Qantas staff fighting the airline’s vaccine mandate in Federal Court will not be protected from losing their jobs while the case is being heard, a judge ruled.
A group of 24 Qantas Group employees filed legal action against Qantas in the Federal Court on Friday and applied for an urgent interim injunction to prevent Qantas from enforcing the policy until a ruling has been determined.
The group, which includes pilots and engineers from both Qantas and Jetstar, have claimed that the mandate violates the Fair Work Act and privacy laws.
It comes after Qantas in August announced that all frontline staff across the group, including pilots, cabin crew and ground services workers would be required to be fully vaccinated against COVID-19 by 15 November, or face dismissal.
Three of the 24 workers have already been let go from the company, while a further two are taking leave without pay. The remaining 19 have been stood down and are having their employment reviewed.
After lodging their class action case with the Federal Court, the unvaccinated workers also applied for an urgent interim injunction to prevent Qantas from enforcing disciplinary action under the policy, allowing them to keep their jobs throughout the legal proceedings.
At an interlocutory hearing on Monday, the class action’s solicitor Rob Grealy argued that Qantas had “failed to undertake sufficient investigation into the safety of the available vaccines” before implementing the company-wide mandate.
“We also say the requirement that employees provide copies of the vaccination certificate to be uploaded to a database is a breach of the Privacy Act,” Grealy argued.
However, when pressed on his claims that the COVID vaccines are unsafe, Grealy was unable to produce supporting evidence.
Justice Kylie Downes replied that the claim made was “based on his assessment … There’s no evidence before me from an expert saying this.
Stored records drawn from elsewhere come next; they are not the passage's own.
(* ===== verification/SafeGuards.v ===== *)
(** * Safe execution: what a run guarantees

    The properties of [SafeRunner.v], over all runs: whatever the ports answer
    or throw, and whatever the callbacks of the input do. *)

From stdpp Require Import base numbers option sets strings pretty list.
From S2P Require Import Prelude Json WorkerInbox Programs WorkerControl StatePrograms SafePolicy SafeTask SafeRunner SafeWorld.

Module SafeGuards.
Import SafePolicy SafeTask SafeRunner.

Section guards.
Context {Job Result : Type}.
Context (localeCompare : jsstring → jsstring → comparison) (sha256_hex : jsstring → jsstring).
Context (with_prompt : Job → jsstring → option Job).
Context (o : Options) (i : RunInput (Job:=Job) (Result:=Result)).

Abbreviation call := (call (Job:=Job) (Result:=Result)).
Abbreviation trace := (history Thrown (answer (Job:=Job) (Result:=Result))).
Abbreviation P := (Stateful Thrown (answer (Job:=Job) (Result:=Result)) local).
Abbreviation Out := (RunResult (Result:=Result)).
Abbreviation run := (run localeCompare sha256_hex with_prompt o i).
Abbreviation locked_run := (locked_run localeCompare sha256_hex with_prompt o i).

Abbreviation any := (λ (_ : trace) (_ : local) _, True).
Ltac go := repeat (tstep; try done).

(** ** Locks *)

Definition is_lock (c : call) : bool := match c with AcquireLock _ | ReleaseLock _ => true | _ => false end.
(** What a run does before it has the lock and after it gave it back. *)
Definition outside (c : call) : bool :=
  match c with
  | CanonicalizePath _ | ReadTask _ | SettleMark _ | ClockNow | SystemNow | IsAborted | AttemptAbortReason => true
  | _ => false
  end.

Definition lock_after (l : option LockRecord) (e : event (fallible Thrown (answer (Job:=Job) (Result:=Result)))) : option LockRecord :=
  match e with
  | Ev c r =>
      match c return fallible Thrown (answer (Job:=Job) (Result:=Result)) c → option LockRecord with
      | AcquireLock _ => λ r, match r with Ok l => Some l | Throw _ => l end
      | ReleaseLock _ => λ _, None
      | _ => λ _, l
      end r
  end.
Definition lock_state (h : trace) : option LockRecord := foldl lock_after None h.

Lemma held_lock_snoc h e : lock_state (h ++ [e]) = lock_after (lock_state h) e.
Proof. unfold lock_state. by rewrite foldl_app. Qed.

(** ** Outcomes *)

(** The task as the journal answered it. *)
Definition in_journal (h : trace) (t : Task Result) : Prop :=
  Ev (ReadTask (ri_taskId i)) (Ok (Some t)) ∈ h ∨ ∃ st, st_taskId st = ri_taskId i ∧ Ev (StartTask st) (Ok t) ∈ h.

Lemma in_journal_included h h' t : included h h' → in_journal h t → in_journal h' t.
Proof. intros Hh [?|(st & ? & ?)]; [left|right; exists st]; auto. Qed.

(** What the result of a run says is in the journal. *)
Definition recorded (h : trace) (x : Out) : Prop :=
  match x with
  | Completed t v l true => t_status t = TaskCompleted ∧ v = t_result t ∧ l = attempts t ∧ in_journal h t
  | Completed t v l false => l = attempts t ∧ ∃ w out now, v = Some w ∧ Ev (CompleteTask (ri_taskId i) w out now) (Ok t) ∈ h ∧
      ((∃ job key k, Ev (PoolRun job key k) (Ok (Finished w)) ∈ h) ∨ ∃ r, Ev (PoolResume r) (Ok w) ∈ h)
  | Stopped s t l r msg d e => l = attempts t ∧ ∃ m, mk_taskId m = ri_taskId i ∧
      (mk_status m = s ∨ s = default Partial (safeExecutionWaitingStatusForFailure (lastFailureReason t))) ∧
      (Ev (MarkPartial m) (Ok t) ∈ h ∨ Ev (SettleMark m) (Ok t) ∈ h)
  end.

Lemma recorded_included h h' x : included h h' → recorded h x → recorded h' x.
Proof.
  intros Hh. destruct x as [t v l []|]; simpl.
  - intros (? & ? & ? & ?). eauto using in_journal_included.
  - intros (? & w & out & now & ? & ? & H). split; [done|]. exists w, out, now. split_and!; auto.
    destruct H as [(? & ? & ? & ?)|(? & ?)]; [left|right]; eauto.
  - intros (? & m & ? & ? & [?|?]); split; try done; exists m; auto.
Qed.

(** The rest of a run, after its [finally]. *)
Definition ends_well (h : trace) (p : P Out) : Prop :=
  ∀ h' s, included h h' → traced (λ _ c, outside c = true) h' s p (λ h'' _ r, ∀ x, r = Ok x → recorded h'' x).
“It’s your opinion, and you’re a solicitor.”
The court also heard the unvaccinated workers argue that overall, government public health orders were not lawful, due to being “inconsistent with other legislation which takes precedence”.
However, the group were “unable to identify with precision the other legislation” they were referring to.
Meanwhile, lawyers representing the Qantas Group believed the class action is a “challenge that would fail” but did not oppose the application to delay further dismissals until after the court proceedings had been completed.
The court heard that Qantas undergoes a six-stage process with staff that have chosen not to get the vaccine, with termination being the last option.
Ultimately, Justice Downes dismissed the application, due to insufficient evidence that the workers would suffer harm if the immediate injunctions weren’t granted.
Justice Downes told the court it was “difficult to understand” why the applicants waited until after the policy deadline to make an application for “urgent relief” from disciplinary action.
“The applicants have been aware since July but certainly by no later than September that the Qantas Group would require them to be vaccinated as a condition of their continued employment,” she said.
Justice Downes added: “There are a number of employees presently going through a ‘review of employment’ process and have been directed not to attend work. That is because they fail to meet the public health orders which are applicable to them in their employment.”
“On the other hand, the Qantas Group is seeking to comply with what it understands to be lawful public health orders and directions imposed by the states where it operates its business,” the judge said.
The trial to determine the legality of the vaccination mandate is expected to begin in March.